Servicio de Hematología y Oncología Médica, Centro Regional de Hemodonación, Hospital Universitario Morales Meseguer, IMIB-Arrixaca, Red CIBERER CB15/00055, 30003 Murcia, Spain.
Grado de Medicina, Universidad Católica San Antonio (UCAM), Campus de los Jerónimos, 30107 Murcia, Spain.
Int J Mol Sci. 2019 Jul 16;20(14):3484. doi: 10.3390/ijms20143484.
Platelets are anuclear cells with a short lifespan that play an essential role in many pathophysiological processes, including haemostasis, inflammation, infection, vascular integrity, and metastasis. Billions of platelets are produced daily from megakaryocytes (platelet precursors). Despite this high production, the number of circulating platelets is stable and, under resting conditions, they maintain their typical discoid shape thanks to cytoskeleton proteins. The activation of platelets is associated with dynamic and rapid changes in the cytoskeleton. Two cytoskeletal polymer systems exist in megakaryocytes and platelets: actin filaments and microtubules, based on actin, and α- and β-tubulin heterodimers, respectively. Herein, we will focus on platelet-specific tubulins and their alterations and role of the microtubules skeleton in platelet formation (thrombopoiesis). During this process, microtubules mediate elongation of the megakaryocyte extensions (proplatelet) and granule trafficking from megakaryocytes to nascent platelets. In platelets, microtubules form a subcortical ring, the so-called marginal band, which confers the typical platelet discoid shape and is also responsible for changes in platelet morphology upon activation. Molecular alterations in the gene encoding β1 tubulin and microtubules post-translational modifications may result in quantitative or qualitative changes in tubulin, leading to altered cytoskeleton reorganization that may induce changes in the platelet number (thrombocytopenia), morphology or function. Consequently, β1-tubulin modifications may participate in pathological and physiological processes, such as development.

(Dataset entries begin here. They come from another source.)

(** * Data-Processing-and-Visualization: the PR/GHI pipeline of [script.py]

    A shallow embedding of [preprocess_data] and [plot_pr_graph] and the
    properties the specification states about them.

    Conventions of the embedding.
    - A Python/NumPy float is idealised as an exact rational ([Qc], canonical
      rationals with Leibniz equality); a missing value ([None] before
      [pd.to_numeric], [NaN] after) is [None] of [option Qc].
    - A calendar date is its proleptic Gregorian ordinal, a [Z] (what
      [datetime.date.toordinal] returns); differences of dates are day counts.
    - The outer [data_dict] is an insertion-ordered association list (Python
      dicts iterate in insertion order), the inner per-date dict is a
      [gmap string].
    - [sort_values] is a merge sort on the dates; the dates of a frame are
      distinct, so every sorting algorithm gives the same frame
      ([sort_values_unique]).
    - [round] and the formats [.1f] and [.1%] round the exact value, ties to
      even, where the program rounds the nearest double; the two differ only
      where the exact value is a tie (23/80 prints 28.8% here).
    - [print], [to_csv], [savefig] and [show] are recorded as a list of
      effects. *)

From Stdlib Require Import ZArith QArith Qcanon Ascii String Lqa.
From stdpp Require Import base tactics option list numbers strings pretty gmap sorting.

Local Open Scope Z_scope.

(** ** Numbers *)

(** The decimal literal [n / d] of the source, as an exact rational. *)
Definition lit (n : Z) (d : positive) : Qc := Q2Qc (n # d).

(** ** Dates *)

Definition date := Z.

Definition is_leap (y : Z) : bool :=
  (y mod 4 =? 0) && (negb (y mod 100 =? 0) || (y mod 400 =? 0)).

Definition days_before_year (y : Z) : Z :=
  let y' := y - 1 in y' * 365 + y' / 4 - y' / 100 + y' / 400.

Definition days_in_month (y m : Z) : Z :=
  if m =? 2 then (if is_leap y then 29 else 28)
  else if (m =? 4) || (m =? 6) || (m =? 9) || (m =? 11) then 30 else 31.

Fixpoint days_before_month_aux (y : Z) (k : nat) : Z :=
  match k with
  | O => 0
  | S k' => days_before_month_aux y k' + days_in_month y (Z.of_nat k)
  end.

Definition days_before_month (y m : Z) : Z :=
  days_before_month_aux y (Z.to_nat (m - 1)).

(** [datetime.date(y, m, d).toordinal()]. *)
Definition ymd (y m d : Z) : date :=
  days_before_year y + days_before_month y m + d.

(** ** Derivation: the budget curve ([get_budget], script.py 61-65) *)

Definition base : Qc := lit 739 10.
Definition start : date := ymd 2019 7 1.
Definition decay : Qc := (1 - lit 8 1000)%Qc.

Definition budget_years (d : date) : Z := Z.max 0 ((d - start) / 365).

Definition get_budget (d : date) : Qc :=
  (base * decay ^ Z.to_nat (budget_years d))%Qc.

(** ** Derivation: the colour of a point ([get_color], script.py 69-74) *)

Inductive color := gray | navy | lightblue | orange | brown.

Definition get_color (ghi : option Qc) : color :=
  match ghi with
  | None => gray
  | Some g =>
      if bool_decide (g < lit 2 1)%Qc then navy
      else if bool_decide (g < lit 4 1)%Qc then lightblue
      else if bool_decide (g < lit 6 1)%Qc then orange
      else brown
  end.

(** ** The reconciled table *)

(** One row of the combined frame: columns [Date], [GHI], [PR]. *)
Record DailyRecord := mkRow {
  Date : date;
  GHI : option Qc;
  PR : option Qc
}.

(** A row after the derivation step: the added columns [PR_MA_30],
    [Budget_PR] and [Color]. *)
Record DerivedPoint := mkPoint {
  record : DailyRecord;
  PR_MA_30 : option Qc;
  Budget_PR : Qc;
  Color : color
}.

(** The five trailing averages and the lifetime average of the summary box. *)
Record averages := mkAverages {
  pr_7 : option Qc;
  pr_30 : option Qc;
  pr_60 : option Qc;
  pr_90 : option Qc;
  pr_365 : option Qc;
  pr_lifetime : option Qc
}.

(** What is handed to matplotlib. *)
Record chart := mkChart {
  points : list DerivedPoint;
  title_from : date;
  title_to : date;
  budget_label : string;
  annotation : string;
  avg_box : averages
}.

(** The lines the script prints, by what they say. *)
Inductive message :=
  | Skipping (file : string)
  | NoDataFound
  | Saved (rows : nat)
  | NoDataToPlot
  | Displayed.

Inductive effect :=
  | Print (m : message)
  | ToCsv (df : list DailyRecord)
  | SaveFig (c : chart)
  | Show.

(** ** Ingestion ([preprocess_data], script.py 8-49) *)

(** [file.endswith(".csv")] *)
Definition endswith_csv (file : string) : bool :=
  let n := String.length file in
  (4 <=? n)%nat && String.eqb (String.substring (n - 4) 4 file) ".csv".

(** [file.replace(".csv", "")]: every occurrence is removed, left to right. *)
Fixpoint replace_csv (file : string) : string :=
  match file with
  | String "."%char (String "c"%char (String "s"%char (String "v"%char rest))) =>
      replace_csv rest
  | String c rest => String c (replace_csv rest)
  | EmptyString => EmptyString
  end.

(** A file met by [os.walk]: its name and what [pd.read_csv] followed by
    [select_dtypes(include=['number']).values] gives, the rows of the
    numeric columns ([None] for the frame when reading raises, [None] for a
    cell that is NaN). *)
Record dir_entry := mkEntry {
  file : string;
  df_csv : option (list (list (option Qc)))
}.

(** [values.flatten()], NaN removed, then [value[0] if len(value) > 0 else None]. *)
Definition first_value (values : list (list (option Qc))) : option Qc :=
  head (omap id (concat values)).

(** [data_dict.setdefault(date, {})[key] = value] *)
Fixpoint setdefault_set (data_dict : list (date * gmap string (option Qc)))
    (d : date) (key : string) (value : option Qc)
    : list (date * gmap string (option Qc)) :=
  match data_dict with
  | [] => [(d, <[key := value]> ∅)]
  | (d', values) :: rest =>
      if decide (d' = d) then (d', <[key := value]> values) :: rest
      else (d', values) :: setdefault_set rest d key value
  end.

(** The order of [sort_values("Date")]. *)
Definition by_Date (r1 r2 : DailyRecord) : Prop := Date r1 ≤ Date r2.

#[global] Instance by_Date_dec : RelDecision by_Date :=
  λ r1 r2, Z.le_dec (Date r1) (Date r2).
(** The affinities [sqliteType] tests for. *)
Definition sqliteRecognizes (sqlType : string) : bool :=
  let sqlType := normalizeSQLiteType sqlType in
  isIntegerType sqlType || isRealType sqlType || isTextType sqlType
  || isBlobType sqlType || isNumericType sqlType
  || oneOf sqlType ["boolean"; "bool"] || isDateTimeType sqlType.

Definition supportedEngine (engine : string) : bool :=
  oneOf engine ["postgresql"; "mysql"; "sqlite"].

(** A raw type name is recognized under a dialect selector when the table
    that selector resolves to has a case for it. *)
Definition recognizes (engine typeName : string) : bool :=
  if String.eqb engine "mysql" then oneOf typeName mysqlNames
  else if String.eqb engine "sqlite" then sqliteRecognizes typeName
  else oneOf typeName postgresNames.

(** The type name [baseType] looks up. *)
Definition rawTypeName (col : Column) : string :=
  match Column_Type col with
  | Some t => ToLower (Identifier_Name t)
  | None => ""
  end.

(** [x] occurs in [s]. *)
Definition occursIn (x s : string) : Prop :=
  exists pre post, s = pre +:+ x +:+ post.

(** The base types the three tables hand out. *)
Definition baseTypes : list string :=
  [ "Int64"; "Int32"; "Int16"; "Int8"; "Float64"; "Float32"; "Bool";
    "String"; "Time"; "Time::Span"; "JSON::Any"; "Bytes"; "Nil" ].

(** The annotation that ties a field to its column. *)
Definition dbAnnotation (f : crystalField) : string :=
  "@[DB::Field(key: " +:+ Quote (Field_DBName f) +:+ ")]".

(** The options with [emit_db_tags] switched on. *)
Definition withDBTags (o : Options) : Options :=
  {| Module_ := Module_ o;
     Opt_EmitJSONTags := Opt_EmitJSONTags o;
     Opt_EmitDBTags := true;
     Opt_EmitResultStructPointers := Opt_EmitResultStructPointers o;
     Opt_GenerateConnectionManager := Opt_GenerateConnectionManager o;
     Opt_GenerateRepositories := Opt_GenerateRepositories o;
     Opt_EmitBooleanQuestionGetters := Opt_EmitBooleanQuestionGetters o |}.

(* ===================================================================== *)
(** * Requests the properties are tried on *)
(* ===================================================================== *)

Module Sample.

Definition ident (name : string) : Identifier :=
  {| Identifier_Catalog := ""; Identifier_Schema := ""; Identifier_Name := name |}.

(** A plain column: name, raw type, NOT NULL. *)
Definition column (name type : string) (notNull : bool) : Column :=
  {| Column_Name := name; Column_NotNull := notNull; Column_IsArray := false;
     Column_Table := None; Column_TableAlias := "";
     Column_Type := Some (ident type);
     Column_IsSqlcSlice := false; Column_EmbedTable := None |}.

Definition arrayColumn (name type : string) (notNull : bool) : Column :=
  {| Column_Name := name; Column_NotNull := notNull; Column_IsArray := true;
     Column_Table := None; Column_TableAlias := "";
     Column_Type := Some (ident type);
     Column_IsSqlcSlice := false; Column_EmbedTable := None |}.
(** * SMS-Simulator: a shallow embedding of [sms_simulator.py]

    The simulator partitions a generated workload over a number of
    [Sender]s, runs every sender's [send_all] coroutine on a thread of its
    own and lets a [Monitor] harvest the senders' counters until no sender
    is sending any more.

    Layout of the development:
    - Python values used by the program (exceptions, floats, locks);
    - [array_split], the NumPy routine [main] partitions the workload with;
    - [Sender]: its constructor, and [send_all]/[send] and
      [get_and_reset_stats] as statement-level transition functions, so
      that threads can be interleaved;
    - [Monitor.monitor] as a transition function over the shared senders;
    - schedules: a sender with one harvesting client, and the whole
      program ([main]);
    - the properties. *)

From Stdlib Require Import ZArith List Bool Lia String.
From Stdlib Require Import Floats.
From stdpp Require Import base list.
Import ListNotations.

血小板是一种无核细胞,寿命较短,但在许多病理生理过程中起着至关重要的作用,包括止血、炎症、感染、血管完整性和转移。每天有数十亿个血小板由巨核细胞(血小板前体)产生。尽管产量如此之高,但循环血小板的数量仍然保持稳定,在休息状态下,由于细胞骨架蛋白的存在,它们保持典型的圆盘形状。血小板的激活与细胞骨架的动态和快速变化有关。巨核细胞和血小板中有两种细胞骨架聚合物系统:基于肌动蛋白的肌动蛋白丝和微管,以及α和β-微管蛋白异二聚体。在此,我们将重点介绍血小板特异性微管及其改变以及微管骨架在血小板形成(血小板生成)中的作用。在此过程中,微管介导巨核细胞延伸(血小板前体)的伸长和颗粒从巨核细胞向新生血小板的运输。在血小板中,微管形成一个亚皮质环,即所谓的边缘带,赋予血小板典型的圆盘形状,并负责血小板激活时形态的变化。β1 微管蛋白编码基因的分子改变和微管的翻译后修饰可能导致微管的定量或定性变化,导致细胞骨架重新排列的改变,从而可能导致血小板数量(血小板减少症)、形态或功能的改变。因此,β1 微管蛋白的修饰可能参与病理和生理过程,如发育。